Comment vous voyez les années à venir ? 

« On est mal parce qu’il n’y a aucune gestion politique du covid. Je tape sur Macron, mais l’ensemble de la classe politique est lamentable, à quelques exceptions près. En ce moment, il y a une course à la queue de Mickey pour être le plus antivax possible. »

« On est très très mal barrés. Voilà. Si j’avais un mot pour qualifier les années à venir, ce serait "le marasme". Parce qu'à moins d’avoir la chance de trouver un vaccin multivariant et tout, on va se retrouver avec une dégradation généralisée de l’état de santé de la population et une baisse de la durée de vie des gens. »

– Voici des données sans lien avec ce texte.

(* ===== verification/Update.v ===== *)
(** * ti/do: compound assignment to a property of a thing with a type

    [do__t_upd_prop] and [do__upd_prop] of [src/src/ti/do.c] (and the same with an
    index in [src/src/ti/index.c]): [t.x += v] evaluates the operator on the value
    of the field and stores the result. The operators are those of [Opr.v]; a value
    of another kind has none here. *)
From Stdlib Require Import ZArith Lia Floats.SpecFloat.
From stdpp Require Import base list option numbers.
From S2P Require Import Prelude Utf8 Opr Strx Spec Keywords Field Wrap FieldProof FieldMod FieldMaps WrapProps OprProps.

(** Values with operators, and back. *)
Definition opr_val (v : val) : option (Opr.val (F:=double)) :=
  match v with
  | VInt i => Some (Opr.VInt i)
  | VFloat f => Some (Opr.VFloat f)
  | VBool b => Some (Opr.VBool b)
  | VName s => Some (Opr.VName s)
  | VStr s => Some (Opr.VStr s)
  | VBytes s => Some (Opr.VBytes s)
  | _ => None
  end.
Definition val_opr (v : Opr.val (F:=double)) : option val :=
  match v with
  | Opr.VInt i => Some (VInt i)
  | Opr.VFloat f => Some (VFloat f)
  | Opr.VBool b => Some (VBool b)
  | Opr.VName s => Some (VName s)
  | Opr.VStr s => Some (VStr s)
  | Opr.VBytes s => Some (VBytes s)
  | _ => None
  end.

Inductive uerr := U_not_found | U_opr (e : ex).

Section Update.
Context (fo : float_ops double).

Definition do__t_upd_prop (f_fields : fields) (items : list val) (name : pname) (o : opr) (mem : bool) (rval : val)
    : option (uerr + (nat * val)) :=
  match ti_field_by_name f_fields name with
  | None => Some (inl U_not_found)
  | Some (idx, _) =>
    a ← items !! idx; x ← opr_val a; y ← opr_val rval;
    r ← ti_opr_a_to_b fo o mem x y;
    match r with
    | inl e => Some (inl (U_opr e))
    | inr r => v ← val_opr r; Some (inr (idx, v))
    end
  end.

Definition do__upd_prop (f_fields : fields) (items : list val) (name : pname) (o : opr) (mem : bool) (rval : val)
    : option (uerr + list val) :=
  r ← do__t_upd_prop f_fields items name o mem rval;
  Some match r with inl e => inl e | inr (idx, v) => inr (<[idx := v]> items) end.
End Update.

(** ** Properties *)

(** A compound assignment to a property of a thing with a type stores what the
    operator gives, without the check of the field: with [uint] and [-=] a negative
    value is stored that the field refuses for [=]. *)
Theorem compound_assignment_unchecked (fo : float_ops double) (pcre_match : list Z -> list Z -> bool) (re_email re_url re_tel : list Z)
    (closure_unbound : Z -> bool) (mem parent : bool) (name : pname) (a b : Z) :
  let f := Field TI_SPEC_UINT TI_SPEC_ANY 0 None CNone in
  0 <= a < b -> b <= LLONG_MAX -> mem = true ->
  field_ok pcre_match re_email re_url re_tel f (VInt a) = true /\
  do__upd_prop fo [(name, f)] [VInt a] name OprSub mem (VInt b) = Some (inr [VInt (a - b)]) /\
  field_ok pcre_match re_email re_url re_tel f (VInt (a - b)) = false /\
  ti_field_make_assignable pcre_match re_email re_url re_tel closure_unbound mem parent f (VInt (a - b)) = Some (inl uint_error).
Proof.
  intros f Ha Hb ->. assert (Hneg : a - b < 0) by lia.
  assert (Hsub : opr__sub fo true (Opr.VInt a) (Opr.VInt b) = Some (inr (Opr.VInt (a - b)))).
  { assert (LLONG_MIN <= LLONG_MIN + b <= LLONG_MAX /\ LLONG_MIN <= a - b <= LLONG_MAX) as [H1 H2] by (unfold LLONG_MAX, LLONG_MIN in *; lia).
    unfold opr__sub. rewrite (exact_in _ H1), (exact_in _ H2), (proj2 (Z.ltb_ge b 0)), (proj2 (Z.ltb_lt 0 b)) by lia.
    cbn [oor oand olt mbind option_bind]. rewrite (proj2 (Z.ltb_ge a (LLONG_MIN + b))) by (unfold LLONG_MAX, LLONG_MIN in *; lia).
    cbn [mbind option_bind]. unfold make_int. by rewrite orb_true_r. }
  split_and!.
  - change ((0 <=? a) = true). lia.
  - unfold do__upd_prop, do__t_upd_prop, ti_field_by_name. cbn [field_by_name]. rewrite bool_decide_true by done.
    cbn [lookup list_lookup mbind option_bind opr_val ti_opr_a_to_b]. by rewrite Hsub.
  - change ((0 <=? a - b) = false). lia.
  - change ((if a - b <? 0 then Some (inl uint_error) else Some (inr (VInt (a - b)))) = Some (inl uint_error) :> option (aerr + val)).
    by rewrite (proj2 (Z.ltb_lt (a - b) 0)) by lia.
Qed.

Definition no_floats : float_ops double := FloatOps double (fun _ => S754_nan) (fun x _ => x) (fun x _ => x) (fun x _ => x)
  (fun x _ => x) (fun x => x) (fun _ => false) (fun _ _ => false) (fun _ _ => false) (fun _ => false) (fun _ => 0).

Lemma compound_assignment_unchecked_witness :
  let f := Field TI_SPEC_UINT TI_SPEC_ANY 0 None CNone in
  field_ok (fun _ _ => true) [] [] [] f (VInt 3) = true /\
  do__upd_prop no_floats [([120], f)] [VInt 3] [120] OprSub true (VInt 5) = Some (inr [VInt (3 - 5)]) /\
  field_ok (fun _ _ => true) [] [] [] f (VInt (3 - 5)) = false /\
  ti_field_make_assignable (fun _ _ => true) [] [] [] (fun _ => true) true true f (VInt (3 - 5)) = Some (inl uint_error).
Proof. apply compound_assignment_unchecked; [lia|vm_compute; discriminate|reflexivity]. Defined.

« Je veux être positif malgré tout... parce qu'il ne s'agit pas de se mettre en boule dans un coin et de pleurer ! il y a des choses simples, à faire, au moins pour se protéger soi-même. Simplement, dès à présent, porter un masque FFP2 dès qu’il y a du monde et qu’on n’a pas besoin d’être visage libre. Si vous mangez avec des amis chez vous ou au restaurant, profitez de ce moment de convivialité, entrouvrez la fenêtre et c'est tout. Mais franchement... quand vous choisissez un camembert au supermarché, le fromage n'a pas besoin de voir votre tête. Alors il y en a qui disent "oui mais si je mets un masque, on me regarde de travers". Bon. Moi j’ai 64 ans, je suis médecin, et entre essuyer un regard de travers, un sourire moqueur, et attraper une maladie qui va m’affaiblir, j’ai bien vite choisi. »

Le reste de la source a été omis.